Dataset entries:
Lemma wf_item_mono p q it : p ≤ q → wf_item p it → wf_item q it.
Proof. unfold wf_item. lia. Qed.

Lemma zero_item_wf p : 0 ≤ p → wf_item p zero_item.
Proof. unfold wf_item. cbn. lia. Qed.

Lemma rows_length c : length (rows c) = length (items_buffer_ c).
Proof. apply length_fmap. Qed.

Lemma get_view_rows c idx : get_view c idx = default [] (rows c !! Z.to_nat idx).
Proof.
  unfold get_view, get_string_item, rows. rewrite list_lookup_fmap.
  by destruct (items_buffer_ c !! Z.to_nat idx).
Qed.

Lemma cut_truncate w s : (if w <=? len s then truncate_utf8 s w else Ok s) = truncate_utf8 s w.
Proof. case_bool; [done|]. bool_to_prop. by rewrite truncate_short by lia. Qed.

Lemma view_memcpy p t d :
  0 ≤ p → p + len t ≤ len d → view (memcpy p t d) (MkItem p (len t)) = t.
Proof.
  intros Hp Hl. unfold view, memcpy. cbn [offset length_].
  rewrite drop_app_length' by (rewrite length_take; lia).
  by rewrite Nat2Z.id, take_app_length.
Qed.

Lemma take_memcpy p t d : 0 ≤ p ≤ len d → take (Z.to_nat p) (memcpy p t d) = take (Z.to_nat p) d.
Proof.
  intros Hp. unfold memcpy. rewrite take_app_le by (rewrite length_take; lia). by rewrite take_idemp.
Qed.
Lemma hnames_delete m ns n (i : Z) :
  hnames m ns → m !! n = Some i →
  hnames ((λ id, if i <? id then id - 1 else id) <$> delete n m) (delete (Z.to_nat i) ns).
Proof.
  intros [Hnd Hm] E. pose proof E as [Hi Hl]%Hm. pose proof (lookup_lt_Some _ _ _ Hl) as Hlt. split.
  - rewrite delete_take_drop. apply NoDup_app.
    rewrite <- (take_drop_middle ns (Z.to_nat i) n Hl) in Hnd. apply NoDup_app in Hnd as (H1 & H2 & H3).
    split_and!; [done|intros k Hk; specialize (H2 k Hk); set_solver|by eapply NoDup_cons_1_2].
  - intros k j. rewrite lookup_fmap, fmap_Some. setoid_rewrite lookup_delete_Some. setoid_rewrite Hm. split.
    + intros (j' & [Hne [Hj' Ej']] & ->). assert (j' ≠ i) by (intros ->; congruence).
      destruct (Z.ltb_spec i j').
      * split; [lia|]. rewrite list_lookup_delete_ge by lia. by replace (S (Z.to_nat (j' - 1))) with (Z.to_nat j') by lia.
      * split; [done|]. by rewrite list_lookup_delete_lt by lia.
    + intros [Hj Ej]. destruct (decide (Z.to_nat j < Z.to_nat i)%nat) as [Hlo|Hhi].
      * rewrite list_lookup_delete_lt in Ej by done. exists j. split_and!; [|done|done|].
        -- intros <-. pose proof (NoDup_lookup _ _ _ _ Hnd Hl Ej). lia.
        -- by rewrite (proj2 (Z.ltb_ge _ _)) by lia.
      * rewrite list_lookup_delete_ge in Ej by lia. exists (j + 1).
        replace (Z.to_nat (j + 1)) with (S (Z.to_nat j)) by lia. split_and!; [|lia|done|].
        -- intros <-. pose proof (NoDup_lookup _ _ _ _ Hnd Hl Ej). lia.
        -- rewrite (proj2 (Z.ltb_lt _ _)) by lia. lia.
Qed.

(** ** The table as an association list *)

Definition assoc t : list (name * C) := zip (col_names_ t) (columns_ t).
Definition assoc_get (n : name) (l : list (name * C)) : option C :=
  (λ p, p.2.2) <$> list_find (λ p, p.1 = n) l.

Lemma assoc_get_Some n l c :
  NoDup l.*1 → (assoc_get n l = Some c ↔ ∃ i : nat, l !! i = Some (n, c)).
Proof.
  intros Hnd. unfold assoc_get. split.
  - destruct (list_find _ l) as [[i [n' c']]|] eqn:E; [|done]. cbn. intros [= <-].
    apply list_find_Some in E as (E & Hn & _). cbn in Hn. subst n'. by exists i.
  - intros [i Hi]. destruct (list_find (λ p, p.1 = n) l) as [[j [n' c']]|] eqn:E.
    + apply list_find_Some in E as (E & Hn & _). cbn in *. subst n'.
      assert (i = j) as ->; [|congruence]. eapply (NoDup_lookup _ i j n Hnd); by rewrite list_lookup_fmap, ?Hi, ?E.
    + apply list_find_None in E. apply (Forall_lookup_1 _ _ _ _ E) in Hi. by destruct Hi.
Qed.

Lemma assoc_names t : hdr t → (assoc t).*1 = col_names_ t.
Proof. intros [_ Hl]. unfold assoc. apply fst_zip. lia. Qed.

**WHAT TO DO:**
Starting from the line with "Lemma assoc_get_Some n", write out every remaining line of the data above exactly, the final line included, and nothing before it.

**ANSWER:**
Lemma assoc_get_Some n l c :
  NoDup l.*1 → (assoc_get n l = Some c ↔ ∃ i : nat, l !! i = Some (n, c)).
Proof.
  intros Hnd. unfold assoc_get. split.
  - destruct (list_find _ l) as [[i [n' c']]|] eqn:E; [|done]. cbn. intros [= <-].
    apply list_find_Some in E as (E & Hn & _). cbn in Hn. subst n'. by exists i.
  - intros [i Hi]. destruct (list_find (λ p, p.1 = n) l) as [[j [n' c']]|] eqn:E.
    + apply list_find_Some in E as (E & Hn & _). cbn in *. subst n'.
      assert (i = j) as ->; [|congruence]. eapply (NoDup_lookup _ i j n Hnd); by rewrite list_lookup_fmap, ?Hi, ?E.
    + apply list_find_None in E. apply (Forall_lookup_1 _ _ _ _ E) in Hi. by destruct Hi.
Qed.

Lemma assoc_names t : hdr t → (assoc t).*1 = col_names_ t.
Proof. intros [_ Hl]. unfold assoc. apply fst_zip. lia. Qed.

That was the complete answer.